From 1827 to 1839, Rawlinson was an officer with the British East India Company, first in India and later in Iran. From 1840 to 1843 he was a special representative of the British government in Kandahar, Afghanistan, later serving as consul in Baghdad and Tehran. Between 1835 and 1847 he copied the Behistun inscription, most of which he was later able to decipher. His work contributed greatly to the decipherment of Persian and Babylonian-Assyrian (Akkadian) cuneiform. Rawlinson excavated the ancient Mesopotamian cities of Borsippa (1854) and Sippar (1876), in what is now Iraq.

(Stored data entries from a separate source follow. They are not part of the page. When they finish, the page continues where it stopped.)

(* ===== verification/Adapt.v ===== *)
(** * Adapting an unpacked image ([crates/core/src/image/import/mod.rs])

    An unpacked root file system becomes a base by a few changes, made with calls of [std::fs] on paths
    below the tree: the directories that the guest's agent mounts on, the agent, and the link [/init].
    The tree is the image author's, its links included.

    The state is the host's file system, by place: the names from the root, without links, of
    directories, files with the numbers of their inodes, modes and bytes, and links.  A path is resolved as
    the kernel does ([HostIo.walk]); a call may fail, by an oracle, a path too long among the reasons.  The file has the resolution of a path against the
    tree's own root ([resolve_in_tree]), the adaptation, the pseudo-file that carries the special modes and
    the count of them in a listing, and their theorems. *)
From stdpp Require Import fin_maps.
From S2P Require Import Prelude Text Effects HostIo.

(** ** The host *)

(** A file has the number of its inode: places with the same number are names of one file (hard links),
    and what is written to it under one of them is there under all. *)
Inductive inode : Type :=
  | IDir (mode : N)
  | IFile (number : positive) (mode : N) (content : bytes)
  | ILink (target : bytes)
  | IOther.
#[export] Instance inode_eq_dec : EqDecision inode.
Proof. solve_decision. Defined.

Abbreviation place := (list bytes).
Abbreviation Host := (gmap (list bytes) inode).

(** What a walk sees: a directory may be searched if its owner may. *)
Definition shape (i : inode) : node :=
  match i with
  | IDir m => Dir (N.testbit m 6)
  | IFile _ _ _ => File 1
  | ILink t => Link t
  | IOther => Special
  end.
Definition nodes_of (h : Host) : gmap (list bytes) node := shape <$> h.

Definition at_path (mode : last_mode) (h : Host) (p : place) : result place Errno :=
  walk mode (nodes_of h) MAXSYMLINKS [] (canon p).

(** Another name of the file at [p]. *)
Definition shares (h : Host) (p q : place) : Prop :=
  exists i m c m' c', h !! p = Some (IFile i m c) /\ h !! q = Some (IFile i m' c').

Definition number_of (i : inode) : option positive := match i with IFile n _ _ => Some n | _ => None end.

(** The number of a new inode. *)
Definition new_number (h : Host) : positive := fresh (omap number_of (map snd (map_to_list h))).

(** A file's mode and bytes from now on, under each of its names; a place without a file gets one. *)
Definition put_file (p : place) (mode : N) (content : bytes) (h : Host) : Host :=
  match h !! p with
  | Some (IFile i _ _) => (fun x => if bool_decide (number_of x = Some i) then IFile i mode content else x) <$> h
  | _ => <[p := IFile (new_number h) mode content]> h
  end.

Definition beq_place (p q : place) : bool := bool_decide (p = q).

Inductive Call : Type :=
  | Lstat (p : place) | ReadLink (p : place) | Mkdir (p : place) | Chmod (p : place) | OpenCopy (p : place)
  | ChmodCopy (p : place) | WriteCopy (p : place) | RemoveAll (p : place) | RemoveFile (p : place) | Symlink (p : place).

Inductive AdaptError : Type :=
  | NoShell
  | NotADirectory (rel : bytes)
  | CallFailed (c : Call).

Definition DIR_MODE : N := 493.
Definition AGENT_DIR : bytes := B ".isopod".
Definition AGENT_PATH : bytes := B ".isopod/init".
Definition OVERLAY_DIRS : list bytes := [B "overlay"; B "mnt"; B "layers"].
Definition PSEUDO_DIRS : list bytes := [B "proc"; B "sys"; B "dev"; B "etc"; B "var"].
(* ===== verification/Import.v ===== *)
(** * An import's last steps ([crates/core/src/image/import/mod.rs])

    What [import] derives from a source, a manifest, a configuration and the unpacker's report: the name,
    the reader of a layer, the sidecar's provenance, the notes; and [pack_and_stamp]: the adapted tree is
    packed with its special modes, the entries of the packed image's listing that carry one are counted
    against the modes recorded, and only then is it published.

    The state is the disk of [Images].  [mksquashfs] and [unsquashfs] are parameters: what the packer makes
    of the pseudo-file's bytes, what a listing of an image says.  The rest of [import] joins parts that
    have files of their own. *)
From stdpp Require Import fin_maps sorting.
From S2P Require Import Prelude Text Effects Order Digest Layout Stage Base Paper Images.
From S2P Require Adapt Unpack.

(** ** Sources *)

Inductive ImportSource : Type :=
  | FromRegistry (reference : bytes)
  | FromOciLayout (dir : bytes)
  | FromDockerSave (tar : bytes).

(** Paths are shown as they are: [display] replaces what is not UTF-8. *)
Definition describe (s : ImportSource) : bytes :=
  match s with
  | FromRegistry r => r
  | FromOciLayout p | FromDockerSave p => from_utf8_lossy p
  end.

(** The name of the base. *)
Definition name_of (s : ImportSource) (slug : option bytes) : bytes :=
  match slug with Some s => s | None => slug_for (describe s) end.

Inductive ImportError : Type :=
  | ImageFailed (e : ImageError)
  | Exists (dest : bytes)
  | CallFailed (p : bytes)
  | PackFailed
  | ListFailed
  | ModesLost (applied recorded : nat)
  | UnknownMediaType (d : Descriptor)
  | ZstdLayer (d : Descriptor).

(** The first check of [import]. *)
Definition import_dest (images : bytes) (d : Disk) (slug : bytes) (force : bool) : result bytes ImportError :=
  let? dest := map_err (fun e => ImageFailed (WrongName e)) (imported_image_path images slug) in
  if exists_at d dest && negb force then Err (Exists dest) else Ok dest.

(** *** Layers *)

Inductive LayerReader : Type := PlainTar | GzTar.

Definition layer_reader (layer : Descriptor) : result LayerReader ImportError :=
  match Compression.of_media (media_type layer) with
  | None => Err (UnknownMediaType layer)
  | Some Compression.None => Ok PlainTar
  | Some Compression.Gzip => Ok GzTar
  | Some Compression.Zstd => Err (ZstdLayer layer)
  end.

(** *** The sidecar and the notes *)

Definition provenance_of (source : ImportSource) (p : Platform.Platform) (pulled : option bytes) (m : Manifest)
    (config : ImageConfig) (adapted : Adapt.AdaptReport) (report : Unpack.Report) : OciProvenance :=
  MkProvenance (describe source) (Platform.display p)
    (default (show_digest (digest (config_desc m))) pulled)
    (show_digest (digest (config_desc m)))
    (map (fun l => show_digest (digest l)) (layers m))
    (Layout.env config) (Layout.working_dir config) (Layout.entrypoint config) (Layout.cmd config) (Layout.user config)
    (Adapt.replaced_init adapted) (map fst (Unpack.setuid_paths report)).

Inductive Note : Type :=
  | UserIgnored (user : bytes)
  | NeverExecuted
  | InitReplaced
  | DevicesSkipped (n : nat)
  | XattrsDropped (n : N).

Definition pack_notes (p : OciProvenance) (adapted : Adapt.AdaptReport) : list Note :=
  match Base.user p with Some u => [UserIgnored u] | None => [] end ++
  match Base.entrypoint p, Base.cmd p with [], [] => [] | _, _ => [NeverExecuted] end ++
  (if Adapt.replaced_init adapted then [InitReplaced] else []).

Definition unpack_notes (report : Unpack.Report) : list Note :=
  match Unpack.devices_skipped report with [] => [] | l => [DevicesSkipped (length l)] end ++
  (if (0 <? Unpack.xattrs_dropped report)%N then [XattrsDropped (Unpack.xattrs_dropped report)] else []).

(** ** The special modes *)

(** The order of pairs: the path, then the mode. *)
Definition mode_le (a b : bytes * N) : Prop :=
  if beq (fst a) (fst b) then (snd a <= snd b)%N else bytes_le (fst a) (fst b).
#[export] Instance mode_le_dec a b : Decision (mode_le a b).
Proof. unfold mode_le. destruct (beq _ _); apply _. Defined.
(* ===== verification/Snapshot.v ===== *)
(** * The warm pool ([crates/core/src/snapshot.rs])

    Memory snapshots of a booted guest: the key a snapshot is stored under, the check of its files
    against the digests recorded with them, its publication, the lock that keeps two runs from
    building the same one, the resume, and the store's list and removals.

    A hash is a parameter, and so are serde's JSON of the metadata and the host's answers. *)
From S2P Require Import Prelude Text Effects.
From S2P Require Dns Slots Resources Digest Order BootArgs Rpc Agent.

(** ** The key *)

Definition SNAPSHOT_FORMAT : bytes := B "v10".

Record SnapshotKey : Type := MkKey {
  fc_build : bytes; kernel_id : bytes; cpu_model : bytes; base : bytes; base_sha256 : bytes;
  vcpus : N; mem_mib : N; snapshot_format : bytes }.

Definition key_new (fc_build kernel_id cpu_model base base_sha256 : bytes) (r : Resources.Resources) : SnapshotKey :=
  MkKey fc_build kernel_id cpu_model base base_sha256 (Resources.vcpus r) (Resources.mem_mib r) SNAPSHOT_FORMAT.

Definition nl : bytes := [line_feed].

Definition key_material (k : SnapshotKey) : bytes :=
  B "isopod-snapshot-key-v2" ++ nl ++
  B "fc_build=" ++ fc_build k ++ nl ++
  B "kernel_id=" ++ kernel_id k ++ nl ++
  B "cpu_model=" ++ cpu_model k ++ nl ++
  B "base=" ++ base k ++ nl ++
  B "base_sha256=" ++ base_sha256 k ++ nl ++
  B "vcpus=" ++ show_N (vcpus k) ++ nl ++
  B "mem_mib=" ++ show_N (mem_mib k) ++ nl ++
  B "snapshot_format=" ++ snapshot_format k ++ nl.

Definition hex_digit (n : N) : ascii := ascii_of_N (if (n <? 10)%N then 48 + n else 87 + n).
Definition hex_encode (s : bytes) : bytes := flat_map (fun c => [hex_digit (code c / 16); hex_digit (code c mod 16)]) s.

(** The first line that is not blank, of stdout unless that is empty. *)
Definition detect_fc_build (out err : bytes) : option bytes :=
  let text := if beq out [] then from_utf8_lossy err else from_utf8_lossy out in
  find (fun l => negb (beq l [])) (map trim (str_lines text)).

Fixpoint model_name (ls : list bytes) : option bytes :=
  match ls with
  | [] => None
  | line :: ls =>
      match strip_prefix (B "model name") line with
      | Some rest =>
          match split_once ":" rest with
          | Some (_, val) => let val := trim val in if negb (beq val []) then Some val else model_name ls
          | None => model_name ls
          end
      | None => model_name ls
      end
  end.
Definition parse_cpu_model (cpuinfo : bytes) : option bytes := model_name (str_lines cpuinfo).

(** [name] is the last component of the kernel's path. *)
Definition kernel_identity (name : option bytes) (len : N) : bytes :=
  match name with Some n => from_utf8_lossy n | None => B "vmlinux" end ++ B ":" ++ show_N len.

Section hashed.
(** [Sha256::digest]: 32 bytes. *)
Context (sha256 : bytes -> bytes).
Definition keyhash (k : SnapshotKey) : bytes := hex_encode (take 8 (sha256 (key_material k))).
End hashed.

Definition middle_dot : bytes := map ascii_of_N [32; 194; 183; 32]%N.
Definition summary (k : SnapshotKey) : bytes :=
  base k ++ B "@" ++ take (Nat.min (length (base_sha256 k)) 8) (base_sha256 k) ++ B " " ++ show_N (vcpus k) ++ B "c/" ++ show_N (mem_mib k) ++
  B "m" ++ middle_dot ++ fc_build k ++ middle_dot ++ kernel_id k ++ middle_dot ++ cpu_model k ++ middle_dot ++ snapshot_format k.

His account of the Afghan Durrani tribes, which was compiled during his stay in Afghanistan, is a valuable source on the situation in Kandahar Province in the early 1840’s. He was president of the Royal Asiatic Society from 1878 to 1881 and president of the Royal Geographical Society in 1871–72 and 1874–75.

WORKS

The Persian Cuneiform Inscription at Behistun. London, 1846–51.
The Cuneiform Inscriptions of Western Asia, vols. 1–5. London, 1861–80.

REFERENCES

Dandamaev, M. A. Iran pri pervykh Akhemenidakh (VI v. do n. e.). Moscow, 1963. Chapter 1.
Friedrich, J. Deshifrovka zabytykh pis’mennostei i iazykov. Moscow, 1961. (Translated from German.)
Masson, V. M., and V. A. Romodin. Istoriia Afganistana, vol. 2. Moscow, 1965. (See index of names.)